▶ [WORK INSTRUCTIONS] From the entries below, please output exactly the lines starting at the one containing "[p] else acc), s)." and ending at the one containing "(get_subfields_body_pure codes) l", both included.

*****

Lemma iterate_spec (self : Field V) (l : list V) :
  subfields self = Some l -> even_length l ->
  iterate self = (Ok (pairs l), set_pos (length l) self).
Proof.
  intros Hs E. unfold iterate.
  rewrite (for_self_pure (fun acc p => acc ++ [p]) (fun acc p => ret (acc ++ [p]))
             (fun _ _ _ => eq_refl) l [] self Hs E).
  rewrite (fold_left_select (fun _ => true) (fun p => p)).
  simpl. rewrite map_id. f_equal. f_equal.
  induction (pairs l) as [|p ps IH]; simpl; congruence.
Qed.

Lemma get_subfields_body_pure (codes : list V) (acc : list V) (p : V * V)
    (s : Field V) :
  (if existsb (py_eqb (fst p)) codes || match codes with [] => true | _ => false end
   then ret (acc ++ [snd p]) else ret acc) s
  = (Ok (if requested codes p then acc ++ [snd p] else acc), s).
Proof. unfold requested. destruct (_ || _); reflexivity. Qed.

Lemma count_body_pure (code : V) (acc : list (V * V)) (p : V * V) (s : Field V) :
  (if py_eqb (fst p) code then ret (acc ++ [p]) else ret acc) s
  = (Ok (if has_code code p then acc ++ [p] else acc), s).
Proof. unfold has_code. destruct (py_eqb _ _); reflexivity. Qed.

Lemma get_subfields_spec (codes : list V) (self : Field V) (l : list V) :
  subfields self = Some l -> even_length l ->
  get_subfields codes self
  = (Ok (map snd (filter (requested codes) (pairs l))), set_pos (length l) self).
Proof.
  intros Hs E. unfold get_subfields.
  rewrite (for_self_pure _
            (fun values subfield =>
              if existsb (py_eqb (fst subfield)) codes
                 || match codes with [] => true | _ => false end
              then ret (values ++ [snd subfield])
              else ret values)
            (get_subfields_body_pure codes) l [] self Hs E).
  rewrite fold_left_select. reflexivity.
Qed.

Lemma count_spec (code : V) (self : Field V) (l : list V) :
  subfields self = Some l -> even_length l ->
  count code self = (Ok (count_code code l), set_pos (length l) self).
Proof.
  intros Hs E. unfold count, bind.
  rewrite (for_self_pure _
            (fun acc subf =>
              if py_eqb (fst subf) code then ret (acc ++ [subf]) else ret acc)
            (count_body_pure code) l [] self Hs E).
  rewrite (fold_left_select (has_code code) (fun p => p)).
  simpl. rewrite map_id. reflexivity.
Qed.

Lemma length_requested_single (code : V) (l : list V) :
  length (map snd (filter (requested [code]) (pairs l))) = count_code code l.
Proof.
  rewrite length_map. unfold count_code. f_equal.
  apply filter_ext. intros p. apply requested_single.
Qed.

Lemma contains_spec (code : V) (self : Field V) (l : list V) :
  subfields self = Some l -> even_length l ->
  __contains__ code self = (Ok (0 <? count_code code l), set_pos (length l) self).
Proof.
  intros Hs E. unfold __contains__, bind.
  rewrite (get_subfields_spec _ _ _ Hs E), length_requested_single. reflexivity.
Qed.

(** On a control field, which has no subfield list, the loop over [self]
    ends at once. *)
Lemma get_subfields_control (codes : list V) (self : Field V) :
  subfields self = None -> get_subfields codes self = (Ok [], set_pos 0 self).
Proof.
  intros Hs. unfold get_subfields.
  apply (for_self_control _ [] _ Hs).
Qed.

Lemma iterate_control (self : Field V) :
  subfields self = None -> iterate self = (Ok [], set_pos 0 self).
Proof.
  intros Hs. unfold iterate.
  apply (for_self_control _ [] _ Hs).
Qed.

Lemma count_control (code : V) (self : Field V) :
  subfields self = None -> count code self = (Ok 0, set_pos 0 self).
Proof.
  intros Hs. unfold count, bind.
  rewrite (for_self_control _ [] _ Hs). reflexivity.
Qed.

Lemma init_control (t : tag_arg) (inds : option (list text))
    (subs : option (list V)) (d : V) (f : Field V) :
  __init__ t inds subs d = Ok f -> is_control_field f = true ->
  exists tg, normalize_tag t = Ok tg
             /\ f = mkField tg (Some d) None None None None None.
Proof.
  unfold __init__. intros Hinit Hc.
  destruct (normalize_tag t) as [tg|e]; [|discriminate Hinit].
  exists tg. split; [reflexivity|]. cbn [bind_result] in Hinit.
  destruct (is_control_field (mkField tg None None None None None None))
    eqn:Hctl.
  - inversion Hinit. reflexivity.
  - destruct (match inds with Some l => l | None => [] end) as [|i1 [|i2 [|i3 r]]];
      try discriminate.
    inversion Hinit; subst f.
    unfold is_control_field in *. simpl in *. congruence.
Qed.

End QueryFacts.

(** ** Deletion *)

Section DeleteFacts.
Context {V : Type} `{PyValue V}.

Lemma py_eqb_sym (a b : V) : py_eqb a b = py_eqb b a.
Proof.
  destruct (py_eqb a b) eqn:Hab, (py_eqb b a) eqn:Hba; try reflexivity.
  - apply py_eqb_eq in Hab. subst b.
    assert (Haa : py_eqb a a = true) by (apply py_eqb_eq; reflexivity). congruence.
  - apply py_eqb_eq in Hba. subst b.
    assert (Haa : py_eqb a a = true) by (apply py_eqb_eq; reflexivity). congruence.
Qed.

Lemma py_eqb_refl (a : V) : py_eqb a a = true.
Proof. apply py_eqb_eq. reflexivity. Qed.

Lemma odd_index_mod (n : nat) : Nat.even n = true -> (S n mod 2 =? 0) = false.
Proof.
  intros E. apply Nat.even_spec in E. destruct E as [k ->].
  replace (S (2 * k)) with (1 + k * 2) by lia.
  rewrite Nat.Div0.mod_add. reflexivity.
Qed.

Lemma even_index_mod (n : nat) : Nat.even n = true -> (n mod 2 =? 0) = true.
Proof.
  intros E. apply Nat.even_spec in E. destruct E as [k ->].
  rewrite Nat.mul_comm, Nat.Div0.mod_mul. reflexivity.
Qed.

Lemma delete_scan_cons (code : V) (mv : option V) (i : nat) (c : V) (rest : list V) :
  delete_scan code mv i (c :: rest)
  = if (i mod 2 =? 0) && py_eqb code c then
      hit <- match mv with
             | None => ret true
             | Some mv0 =>
                 sf <- attr "subfields" (@subfields V);;
                 x <- lift (getitem sf (Z.of_nat i + 1));;
                 ret (py_eqb x mv0)
             end;;
      if hit : bool then
        pop_subfield (Z.of_nat i);;; v <- pop_subfield (Z.of_nat i);; ret (Some v)
      else delete_scan code mv (S i) rest
    else delete_scan code mv (S i) rest.
Proof. reflexivity. Qed.

Lemma delete_scan_odd (code : V) (mv : option V) (i : nat) (v : V) (rest : list V) :
  Nat.even i = true ->
  delete_scan code mv (S i) (v :: rest) = delete_scan code mv (S (S i)) rest.
Proof.
  intros E. rewrite delete_scan_cons, (odd_index_mod i E). reflexivity.
Qed.

(** A subfield that does not pass the test is stepped over: its code at an
    even index, its value at an odd one. *)
Lemma delete_scan_skip (code : V) (mv : option V) (pre t : list V) (c v : V)
    (self : Field V) :
  even_length pre ->
  subfields self = Some (pre ++ c :: v :: t) ->
  delete_test code mv (c, v) = false ->
  delete_scan code mv (length pre) (c :: v :: t) self
  = delete_scan code mv (S (S (length pre))) t self.
Proof.
  intros E Hs Htest. unfold delete_test in Htest. simpl in Htest.
  rewrite delete_scan_cons, (even_index_mod (length pre) E).
  rewrite delete_scan_odd by exact E.
  cbn [andb]. destruct (py_eqb code c) eqn:Hc; [|reflexivity].
  destruct mv as [mv|]; [|discriminate].
  unfold bind, attr, lift, ret. read_attrs.
  rewrite getitem_mid1. simpl in Htest. rewrite Htest. reflexivity.
Qed.

Lemma delete_scan_hit (code : V) (mv : option V) (pre t : list V) (c v : V)
    (self : Field V) :
  even_length pre ->
  subfields self = Some (pre ++ c :: v :: t) ->
  delete_test code mv (c, v) = true ->
  delete_scan code mv (length pre) (c :: v :: t) self
  = (Ok (Some v), set_subfields (pre ++ t) self).
Proof.
  intros E Hs Htest. unfold delete_test in Htest. simpl in Htest.
  apply andb_true_iff in Htest. destruct Htest as [Hc Hv].
  rewrite delete_scan_cons, (even_index_mod (length pre) E), Hc. cbn [andb].
  assert (Hpops :
    (pop_subfield (Z.of_nat (length pre));;;
     v0 <- pop_subfield (Z.of_nat (length pre));; ret (Some v0)) self
    = (Ok (Some v), set_subfields (pre ++ t) self)).
  { unfold pop_subfield, bind, attr, lift, ret. read_attrs.
    rewrite pop_mid. cbv beta iota. simpl fst. simpl snd.
    replace (subfields (set_subfields (pre ++ v :: t) self))
      with (Some (pre ++ v :: t)) by reflexivity.
    cbv beta iota. rewrite pop_mid. reflexivity. }
  destruct mv as [mv|].
  - unfold bind at 1. unfold bind at 1. unfold attr at 1. rewrite Hs.
    unfold bind at 1. unfold lift at 1. rewrite getitem_mid1.
    unfold ret at 1. rewrite Hv. exact Hpops.
  - unfold bind at 1. unfold ret at 1. exact Hpops.
Qed.

Lemma delete_scan_spec (code : V) (mv : option V) (rest : list V) :
  forall (pre : list V) (self : Field V),
    even_length pre -> even_length rest ->
    subfields self = Some (pre ++ rest) ->
    delete_scan code mv (length pre) rest self
    = match remove_first (delete_test code mv) rest with
      | Some (v, rest') => (Ok (Some v), set_subfields (pre ++ rest') self)
      | None => (Ok None, self)
      end.
Proof.
  induction rest as [| x | c v t IH] using pair_induction; intros pre self Ep Er Hs.
  - reflexivity.
  - destruct (even_length_single _ Er).
  - apply even_length_cons2 in Er. simpl remove_first.
    destruct (delete_test code mv (c, v)) eqn:Htest.
    + apply delete_scan_hit; assumption.
    + rewrite delete_scan_skip by assumption.
      assert (Happ : pre ++ c :: v :: t = (pre ++ [c; v]) ++ t)
        by (rewrite <- app_assoc; reflexivity).
      replace (S (S (length pre))) with (length (pre ++ [c; v]))
        by (rewrite length_app; simpl; lia).
      rewrite IH.
      * destruct (remove_first (delete_test code mv) t) as [[x t']|]; [|reflexivity].
        rewrite <- app_assoc. reflexivity.
      * apply even_length_app; [exact Ep|reflexivity].
      * exact Er.
      * rewrite <- Happ. exact Hs.
Qed.

Lemma delete_subfield_spec (code : V) (mv : option V) (self : Field V) (l : list V) :
  subfields self = Some l -> even_length l ->
  delete_subfield code mv self
  = match remove_first (delete_test code mv) l with
    | Some (v, l') => (Ok (Some v), set_subfields l' self)
    | None => (Ok None, self)
    end.
Proof.
  intros Hs E. unfold delete_subfield, bind, attr. rewrite Hs.
  apply (delete_scan_spec code mv l [] self); [reflexivity|exact E|exact Hs].
Qed.

Lemma remove_first_length (test : V * V -> bool) (l : list V) :
  forall v l', remove_first test l = Some (v, l') -> length l = S (S (length l')).
Proof.
  induction l as [| x | c w t IH] using pair_induction; intros v l' Hr;
    try discriminate.
  simpl in Hr. destruct (test (c, w)).
  - inversion Hr; subst. reflexivity.
  - destruct (remove_first test t) as [[x t']|]; [|discriminate].
    inversion Hr; subst. simpl. rewrite (IH _ _ eq_refl). reflexivity.
Qed.

Lemma remove_first_even (test : V * V -> bool) (l l' : list V) (v : V) :
  remove_first test l = Some (v, l') -> even_length l -> even_length l'.
Proof.
  intros Hr E. apply remove_first_length in Hr.
  unfold even_length in *. rewrite Hr in E. exact E.
Qed.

*****

▶ [EXPECTED ANSWER]
  = (Ok (if has_code code p then acc ++ [p] else acc), s).
Proof. unfold has_code. destruct (py_eqb _ _); reflexivity. Qed.

Lemma get_subfields_spec (codes : list V) (self : Field V) (l : list V) :
  subfields self = Some l -> even_length l ->
  get_subfields codes self
  = (Ok (map snd (filter (requested codes) (pairs l))), set_pos (length l) self).
Proof.
  intros Hs E. unfold get_subfields.
  rewrite (for_self_pure _
            (fun values subfield =>
              if existsb (py_eqb (fst subfield)) codes
                 || match codes with [] => true | _ => false end
              then ret (values ++ [snd subfield])
              else ret values)
            (get_subfields_body_pure codes) l [] self Hs E).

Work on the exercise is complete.